Data entries:
──────

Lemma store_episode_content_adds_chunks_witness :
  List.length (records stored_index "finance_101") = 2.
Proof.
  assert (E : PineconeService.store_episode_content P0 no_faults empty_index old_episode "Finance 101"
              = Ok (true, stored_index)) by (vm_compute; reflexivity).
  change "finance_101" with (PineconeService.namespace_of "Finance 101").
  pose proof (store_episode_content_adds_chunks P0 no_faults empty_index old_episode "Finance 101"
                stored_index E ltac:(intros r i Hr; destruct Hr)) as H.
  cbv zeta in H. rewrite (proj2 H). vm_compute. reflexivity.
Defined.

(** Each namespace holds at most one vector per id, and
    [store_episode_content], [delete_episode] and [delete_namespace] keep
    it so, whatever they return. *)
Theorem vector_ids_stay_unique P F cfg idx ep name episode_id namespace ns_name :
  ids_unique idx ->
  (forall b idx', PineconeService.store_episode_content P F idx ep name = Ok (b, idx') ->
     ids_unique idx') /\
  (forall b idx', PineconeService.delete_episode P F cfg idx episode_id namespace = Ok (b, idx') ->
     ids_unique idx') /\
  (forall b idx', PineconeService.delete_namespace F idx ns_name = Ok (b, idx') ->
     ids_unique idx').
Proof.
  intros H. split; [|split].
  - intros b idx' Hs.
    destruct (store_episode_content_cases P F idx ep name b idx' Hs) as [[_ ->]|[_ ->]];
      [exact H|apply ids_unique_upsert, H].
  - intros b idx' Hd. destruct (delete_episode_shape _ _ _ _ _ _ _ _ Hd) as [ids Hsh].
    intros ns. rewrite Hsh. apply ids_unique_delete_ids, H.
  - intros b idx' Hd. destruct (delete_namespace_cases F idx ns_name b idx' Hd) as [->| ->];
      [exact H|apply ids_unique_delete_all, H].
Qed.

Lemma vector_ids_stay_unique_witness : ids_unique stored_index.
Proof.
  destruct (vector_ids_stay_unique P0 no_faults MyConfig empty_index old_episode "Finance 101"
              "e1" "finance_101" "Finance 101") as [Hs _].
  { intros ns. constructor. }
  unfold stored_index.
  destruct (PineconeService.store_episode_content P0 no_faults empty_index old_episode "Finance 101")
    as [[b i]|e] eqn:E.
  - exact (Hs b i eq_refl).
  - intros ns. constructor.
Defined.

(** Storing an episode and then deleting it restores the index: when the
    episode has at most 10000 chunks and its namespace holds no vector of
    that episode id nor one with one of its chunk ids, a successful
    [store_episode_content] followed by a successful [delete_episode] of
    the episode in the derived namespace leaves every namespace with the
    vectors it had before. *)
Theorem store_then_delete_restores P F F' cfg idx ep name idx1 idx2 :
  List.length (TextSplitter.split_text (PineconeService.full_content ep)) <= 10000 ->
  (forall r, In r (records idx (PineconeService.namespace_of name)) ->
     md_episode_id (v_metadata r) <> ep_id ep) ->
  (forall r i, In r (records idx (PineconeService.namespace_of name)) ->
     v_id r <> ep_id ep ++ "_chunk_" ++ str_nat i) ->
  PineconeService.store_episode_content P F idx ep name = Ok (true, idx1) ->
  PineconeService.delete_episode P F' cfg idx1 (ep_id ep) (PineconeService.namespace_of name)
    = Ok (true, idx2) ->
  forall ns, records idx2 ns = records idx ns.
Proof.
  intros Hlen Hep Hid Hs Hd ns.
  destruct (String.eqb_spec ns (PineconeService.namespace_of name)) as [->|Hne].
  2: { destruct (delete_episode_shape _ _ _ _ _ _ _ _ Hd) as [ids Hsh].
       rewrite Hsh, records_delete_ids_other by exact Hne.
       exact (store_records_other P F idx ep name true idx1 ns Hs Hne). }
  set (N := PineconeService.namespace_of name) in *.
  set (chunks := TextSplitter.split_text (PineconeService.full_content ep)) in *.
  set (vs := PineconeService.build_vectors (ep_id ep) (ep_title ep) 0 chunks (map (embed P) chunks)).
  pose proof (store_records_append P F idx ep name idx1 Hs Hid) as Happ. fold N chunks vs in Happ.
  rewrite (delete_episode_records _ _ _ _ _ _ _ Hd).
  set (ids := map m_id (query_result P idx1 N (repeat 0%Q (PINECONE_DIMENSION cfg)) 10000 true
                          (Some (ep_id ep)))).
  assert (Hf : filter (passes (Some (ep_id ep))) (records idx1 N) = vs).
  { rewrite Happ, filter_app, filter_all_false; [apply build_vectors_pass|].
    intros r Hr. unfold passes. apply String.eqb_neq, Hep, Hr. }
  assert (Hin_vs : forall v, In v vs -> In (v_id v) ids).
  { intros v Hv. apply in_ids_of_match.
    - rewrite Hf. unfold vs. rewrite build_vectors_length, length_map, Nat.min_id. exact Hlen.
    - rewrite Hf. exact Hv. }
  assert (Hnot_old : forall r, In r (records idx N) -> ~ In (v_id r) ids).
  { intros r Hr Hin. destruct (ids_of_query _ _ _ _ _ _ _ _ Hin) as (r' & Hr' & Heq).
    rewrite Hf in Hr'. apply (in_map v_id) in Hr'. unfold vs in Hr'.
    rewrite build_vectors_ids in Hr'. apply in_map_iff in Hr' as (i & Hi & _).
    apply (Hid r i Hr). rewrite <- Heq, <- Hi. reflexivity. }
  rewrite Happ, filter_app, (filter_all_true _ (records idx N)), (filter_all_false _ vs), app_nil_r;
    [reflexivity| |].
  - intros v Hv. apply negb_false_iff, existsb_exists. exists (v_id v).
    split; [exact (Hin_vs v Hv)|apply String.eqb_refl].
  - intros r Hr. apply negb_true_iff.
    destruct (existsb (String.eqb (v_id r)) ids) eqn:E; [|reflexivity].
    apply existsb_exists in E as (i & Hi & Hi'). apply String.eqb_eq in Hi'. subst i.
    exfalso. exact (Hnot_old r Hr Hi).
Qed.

──────

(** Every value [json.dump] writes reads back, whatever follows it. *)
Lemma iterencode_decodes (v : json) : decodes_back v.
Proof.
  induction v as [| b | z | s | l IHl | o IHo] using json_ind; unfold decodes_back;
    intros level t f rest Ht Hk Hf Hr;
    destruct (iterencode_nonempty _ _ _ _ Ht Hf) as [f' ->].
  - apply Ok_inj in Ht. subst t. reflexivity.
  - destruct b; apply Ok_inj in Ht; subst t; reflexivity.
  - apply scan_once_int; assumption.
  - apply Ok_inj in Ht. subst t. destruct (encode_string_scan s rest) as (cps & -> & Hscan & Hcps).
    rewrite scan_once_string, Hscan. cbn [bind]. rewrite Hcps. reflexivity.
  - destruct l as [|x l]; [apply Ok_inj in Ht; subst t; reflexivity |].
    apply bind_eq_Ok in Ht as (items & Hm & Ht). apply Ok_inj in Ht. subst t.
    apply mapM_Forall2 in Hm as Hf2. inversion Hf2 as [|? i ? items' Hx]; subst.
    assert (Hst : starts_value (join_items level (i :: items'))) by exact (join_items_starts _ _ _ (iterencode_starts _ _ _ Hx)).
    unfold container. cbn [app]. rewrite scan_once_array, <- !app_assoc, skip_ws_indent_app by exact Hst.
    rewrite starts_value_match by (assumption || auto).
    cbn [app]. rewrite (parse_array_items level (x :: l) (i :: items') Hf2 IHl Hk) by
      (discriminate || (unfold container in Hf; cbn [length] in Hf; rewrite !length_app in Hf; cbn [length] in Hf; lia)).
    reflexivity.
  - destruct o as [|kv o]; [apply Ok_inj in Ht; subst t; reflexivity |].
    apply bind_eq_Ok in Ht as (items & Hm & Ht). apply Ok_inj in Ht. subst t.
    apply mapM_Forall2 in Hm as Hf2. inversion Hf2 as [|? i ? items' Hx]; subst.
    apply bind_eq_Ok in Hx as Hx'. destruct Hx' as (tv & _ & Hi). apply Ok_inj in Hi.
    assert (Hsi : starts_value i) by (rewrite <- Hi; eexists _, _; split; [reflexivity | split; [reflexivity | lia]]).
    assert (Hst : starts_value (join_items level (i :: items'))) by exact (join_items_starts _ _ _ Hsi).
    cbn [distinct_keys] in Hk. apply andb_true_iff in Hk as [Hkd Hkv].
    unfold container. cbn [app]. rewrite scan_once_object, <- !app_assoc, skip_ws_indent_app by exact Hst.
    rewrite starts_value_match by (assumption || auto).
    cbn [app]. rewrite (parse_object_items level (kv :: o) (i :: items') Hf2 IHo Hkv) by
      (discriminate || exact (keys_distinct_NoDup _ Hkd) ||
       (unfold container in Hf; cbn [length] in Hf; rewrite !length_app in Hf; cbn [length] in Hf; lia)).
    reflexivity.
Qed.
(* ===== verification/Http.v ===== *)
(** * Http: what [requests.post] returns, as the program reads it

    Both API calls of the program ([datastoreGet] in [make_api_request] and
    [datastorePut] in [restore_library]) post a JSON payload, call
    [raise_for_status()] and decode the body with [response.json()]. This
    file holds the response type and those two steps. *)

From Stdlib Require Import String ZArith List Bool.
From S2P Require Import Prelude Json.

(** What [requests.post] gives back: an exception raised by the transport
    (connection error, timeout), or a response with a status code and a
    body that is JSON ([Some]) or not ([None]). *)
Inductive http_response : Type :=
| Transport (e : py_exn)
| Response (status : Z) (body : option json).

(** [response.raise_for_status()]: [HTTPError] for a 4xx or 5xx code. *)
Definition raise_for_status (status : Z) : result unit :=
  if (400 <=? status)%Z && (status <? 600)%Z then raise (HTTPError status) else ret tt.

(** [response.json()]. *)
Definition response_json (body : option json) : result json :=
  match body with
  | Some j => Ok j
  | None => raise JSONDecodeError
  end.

──────

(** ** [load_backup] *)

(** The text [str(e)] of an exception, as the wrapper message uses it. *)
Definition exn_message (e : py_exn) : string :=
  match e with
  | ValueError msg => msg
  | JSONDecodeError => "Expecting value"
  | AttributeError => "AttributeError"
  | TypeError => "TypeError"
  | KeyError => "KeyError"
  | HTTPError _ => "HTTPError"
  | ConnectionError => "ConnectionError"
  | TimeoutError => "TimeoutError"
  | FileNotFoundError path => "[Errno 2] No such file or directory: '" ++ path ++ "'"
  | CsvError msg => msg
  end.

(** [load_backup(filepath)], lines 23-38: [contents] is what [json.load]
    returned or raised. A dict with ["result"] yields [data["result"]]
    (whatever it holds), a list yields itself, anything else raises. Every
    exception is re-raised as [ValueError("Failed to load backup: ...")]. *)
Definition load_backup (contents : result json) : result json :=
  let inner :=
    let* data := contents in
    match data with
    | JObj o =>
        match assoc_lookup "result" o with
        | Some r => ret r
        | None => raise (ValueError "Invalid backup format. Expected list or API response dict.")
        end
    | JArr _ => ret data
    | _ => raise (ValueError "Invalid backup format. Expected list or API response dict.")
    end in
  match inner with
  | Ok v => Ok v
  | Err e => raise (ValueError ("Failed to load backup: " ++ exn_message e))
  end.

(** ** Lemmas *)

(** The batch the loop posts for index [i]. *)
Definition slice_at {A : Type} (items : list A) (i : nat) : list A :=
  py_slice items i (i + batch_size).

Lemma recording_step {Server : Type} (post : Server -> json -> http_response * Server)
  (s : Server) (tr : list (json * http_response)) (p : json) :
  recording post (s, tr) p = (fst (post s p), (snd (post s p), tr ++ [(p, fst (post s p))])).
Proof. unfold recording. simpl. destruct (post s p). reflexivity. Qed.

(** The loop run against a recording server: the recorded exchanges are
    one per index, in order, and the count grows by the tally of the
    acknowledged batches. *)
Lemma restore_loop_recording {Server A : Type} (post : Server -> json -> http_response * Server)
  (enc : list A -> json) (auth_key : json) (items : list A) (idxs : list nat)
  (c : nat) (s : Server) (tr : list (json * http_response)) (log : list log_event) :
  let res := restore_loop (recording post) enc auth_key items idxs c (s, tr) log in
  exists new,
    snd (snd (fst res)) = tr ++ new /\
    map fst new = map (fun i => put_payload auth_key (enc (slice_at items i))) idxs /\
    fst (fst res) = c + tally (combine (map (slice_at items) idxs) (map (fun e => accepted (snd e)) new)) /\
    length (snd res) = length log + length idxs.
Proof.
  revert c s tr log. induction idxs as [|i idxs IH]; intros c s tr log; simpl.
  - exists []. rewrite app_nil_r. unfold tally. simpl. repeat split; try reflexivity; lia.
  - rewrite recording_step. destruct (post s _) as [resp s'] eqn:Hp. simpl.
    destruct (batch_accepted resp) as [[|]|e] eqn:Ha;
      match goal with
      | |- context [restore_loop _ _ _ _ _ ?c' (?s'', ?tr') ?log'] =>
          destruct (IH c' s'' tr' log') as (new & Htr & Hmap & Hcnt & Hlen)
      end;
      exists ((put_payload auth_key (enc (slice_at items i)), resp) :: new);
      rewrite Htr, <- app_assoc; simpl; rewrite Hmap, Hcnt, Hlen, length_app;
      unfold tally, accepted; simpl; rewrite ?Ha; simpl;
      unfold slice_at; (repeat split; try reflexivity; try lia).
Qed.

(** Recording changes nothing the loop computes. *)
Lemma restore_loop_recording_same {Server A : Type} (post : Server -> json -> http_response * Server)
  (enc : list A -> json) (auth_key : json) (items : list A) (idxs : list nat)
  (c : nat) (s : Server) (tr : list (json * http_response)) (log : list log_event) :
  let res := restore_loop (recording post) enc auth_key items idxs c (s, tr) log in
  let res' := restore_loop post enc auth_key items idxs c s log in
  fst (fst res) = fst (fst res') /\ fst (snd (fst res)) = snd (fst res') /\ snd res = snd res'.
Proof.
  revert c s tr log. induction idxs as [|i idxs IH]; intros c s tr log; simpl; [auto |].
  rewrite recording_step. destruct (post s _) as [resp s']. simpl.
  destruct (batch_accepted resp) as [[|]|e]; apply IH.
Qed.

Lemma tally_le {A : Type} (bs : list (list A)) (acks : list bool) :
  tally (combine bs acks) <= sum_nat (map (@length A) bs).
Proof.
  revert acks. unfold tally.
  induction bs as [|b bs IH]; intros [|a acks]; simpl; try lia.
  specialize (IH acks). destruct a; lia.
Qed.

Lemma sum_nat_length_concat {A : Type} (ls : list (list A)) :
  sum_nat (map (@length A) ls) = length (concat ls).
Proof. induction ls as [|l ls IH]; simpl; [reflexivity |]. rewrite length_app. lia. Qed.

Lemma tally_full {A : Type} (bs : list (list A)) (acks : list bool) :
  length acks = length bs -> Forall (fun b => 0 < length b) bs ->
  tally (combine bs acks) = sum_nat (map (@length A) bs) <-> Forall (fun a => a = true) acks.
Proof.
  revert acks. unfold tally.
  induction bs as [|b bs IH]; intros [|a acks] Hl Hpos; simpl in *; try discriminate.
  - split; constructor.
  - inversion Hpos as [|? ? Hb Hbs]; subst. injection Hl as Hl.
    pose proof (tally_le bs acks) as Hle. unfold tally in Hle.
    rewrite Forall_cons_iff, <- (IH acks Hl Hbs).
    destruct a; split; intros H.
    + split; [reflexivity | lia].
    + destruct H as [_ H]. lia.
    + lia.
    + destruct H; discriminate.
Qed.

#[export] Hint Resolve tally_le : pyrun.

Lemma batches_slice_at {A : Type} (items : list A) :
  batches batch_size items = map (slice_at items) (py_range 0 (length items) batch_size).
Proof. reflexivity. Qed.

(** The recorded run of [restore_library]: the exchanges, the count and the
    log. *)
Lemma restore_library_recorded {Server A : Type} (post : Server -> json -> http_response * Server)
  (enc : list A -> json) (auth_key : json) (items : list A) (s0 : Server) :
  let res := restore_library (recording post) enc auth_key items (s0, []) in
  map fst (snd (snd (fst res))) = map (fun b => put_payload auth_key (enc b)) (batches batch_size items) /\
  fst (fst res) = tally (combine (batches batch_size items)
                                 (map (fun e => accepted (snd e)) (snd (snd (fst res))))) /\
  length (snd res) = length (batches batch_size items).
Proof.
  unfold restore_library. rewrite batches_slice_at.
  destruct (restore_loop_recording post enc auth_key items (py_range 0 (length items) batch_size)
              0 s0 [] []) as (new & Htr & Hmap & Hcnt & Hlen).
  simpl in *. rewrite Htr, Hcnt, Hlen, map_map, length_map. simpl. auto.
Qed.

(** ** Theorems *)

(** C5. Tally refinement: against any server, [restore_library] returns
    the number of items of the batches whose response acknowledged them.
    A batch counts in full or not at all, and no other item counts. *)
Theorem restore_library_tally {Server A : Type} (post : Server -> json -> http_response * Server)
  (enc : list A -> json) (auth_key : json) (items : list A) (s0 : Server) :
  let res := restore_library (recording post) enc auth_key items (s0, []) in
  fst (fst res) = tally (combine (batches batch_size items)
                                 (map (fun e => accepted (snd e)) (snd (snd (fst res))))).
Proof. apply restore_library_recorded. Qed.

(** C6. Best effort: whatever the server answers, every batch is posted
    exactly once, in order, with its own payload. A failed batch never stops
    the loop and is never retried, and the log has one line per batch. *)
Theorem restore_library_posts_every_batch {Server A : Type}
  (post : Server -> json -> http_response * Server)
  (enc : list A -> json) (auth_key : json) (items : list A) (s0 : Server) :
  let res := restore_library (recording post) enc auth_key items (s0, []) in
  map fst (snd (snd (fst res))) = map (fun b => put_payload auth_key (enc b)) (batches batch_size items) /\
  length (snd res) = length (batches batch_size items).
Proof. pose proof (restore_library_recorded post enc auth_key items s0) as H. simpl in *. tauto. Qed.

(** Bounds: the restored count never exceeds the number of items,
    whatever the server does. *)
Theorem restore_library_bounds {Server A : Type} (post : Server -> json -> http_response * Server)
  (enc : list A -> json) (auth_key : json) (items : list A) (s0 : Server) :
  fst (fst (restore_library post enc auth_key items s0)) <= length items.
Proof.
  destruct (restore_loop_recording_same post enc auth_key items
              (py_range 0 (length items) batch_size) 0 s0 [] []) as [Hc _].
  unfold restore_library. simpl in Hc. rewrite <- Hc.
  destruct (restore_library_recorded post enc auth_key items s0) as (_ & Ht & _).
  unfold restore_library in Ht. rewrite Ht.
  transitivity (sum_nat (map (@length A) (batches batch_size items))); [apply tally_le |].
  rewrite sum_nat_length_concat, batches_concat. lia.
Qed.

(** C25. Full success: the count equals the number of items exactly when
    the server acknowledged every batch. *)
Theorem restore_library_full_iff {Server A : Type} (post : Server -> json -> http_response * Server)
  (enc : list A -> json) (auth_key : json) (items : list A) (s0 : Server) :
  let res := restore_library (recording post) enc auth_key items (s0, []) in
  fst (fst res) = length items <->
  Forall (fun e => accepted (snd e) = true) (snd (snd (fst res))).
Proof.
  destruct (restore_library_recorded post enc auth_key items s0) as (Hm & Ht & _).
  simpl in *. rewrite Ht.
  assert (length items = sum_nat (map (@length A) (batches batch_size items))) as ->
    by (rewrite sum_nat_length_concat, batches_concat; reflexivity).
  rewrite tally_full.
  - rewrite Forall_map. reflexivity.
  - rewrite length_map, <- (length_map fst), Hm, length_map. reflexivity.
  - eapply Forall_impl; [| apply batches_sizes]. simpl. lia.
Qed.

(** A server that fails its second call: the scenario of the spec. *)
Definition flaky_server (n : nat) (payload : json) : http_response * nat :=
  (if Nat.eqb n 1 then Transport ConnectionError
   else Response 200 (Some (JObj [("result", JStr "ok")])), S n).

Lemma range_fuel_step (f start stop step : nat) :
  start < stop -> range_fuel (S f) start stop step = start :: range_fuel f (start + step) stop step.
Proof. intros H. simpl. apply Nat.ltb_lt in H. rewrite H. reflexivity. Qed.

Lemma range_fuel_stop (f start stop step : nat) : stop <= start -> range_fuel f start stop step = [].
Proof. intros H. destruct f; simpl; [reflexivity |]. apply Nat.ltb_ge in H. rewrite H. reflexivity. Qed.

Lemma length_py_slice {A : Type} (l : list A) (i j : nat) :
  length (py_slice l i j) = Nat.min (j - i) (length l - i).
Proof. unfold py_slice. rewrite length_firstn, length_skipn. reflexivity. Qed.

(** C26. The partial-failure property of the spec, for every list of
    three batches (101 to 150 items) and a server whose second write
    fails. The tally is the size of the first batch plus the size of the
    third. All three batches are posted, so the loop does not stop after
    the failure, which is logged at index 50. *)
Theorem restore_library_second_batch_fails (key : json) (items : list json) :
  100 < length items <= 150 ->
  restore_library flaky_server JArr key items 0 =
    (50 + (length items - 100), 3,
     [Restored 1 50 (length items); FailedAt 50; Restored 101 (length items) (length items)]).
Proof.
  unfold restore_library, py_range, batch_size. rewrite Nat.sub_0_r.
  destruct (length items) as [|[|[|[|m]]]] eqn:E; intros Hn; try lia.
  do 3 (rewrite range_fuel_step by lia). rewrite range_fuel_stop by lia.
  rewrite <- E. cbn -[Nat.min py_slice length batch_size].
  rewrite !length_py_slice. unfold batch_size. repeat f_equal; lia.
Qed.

──────

ABOUT THIS TASK - Would you filter the records and copy out each line containing "Import"?

EXPECTED ANSWER -
From Stdlib Require Import String ZArith List Bool.
From S2P Require Import Prelude Json.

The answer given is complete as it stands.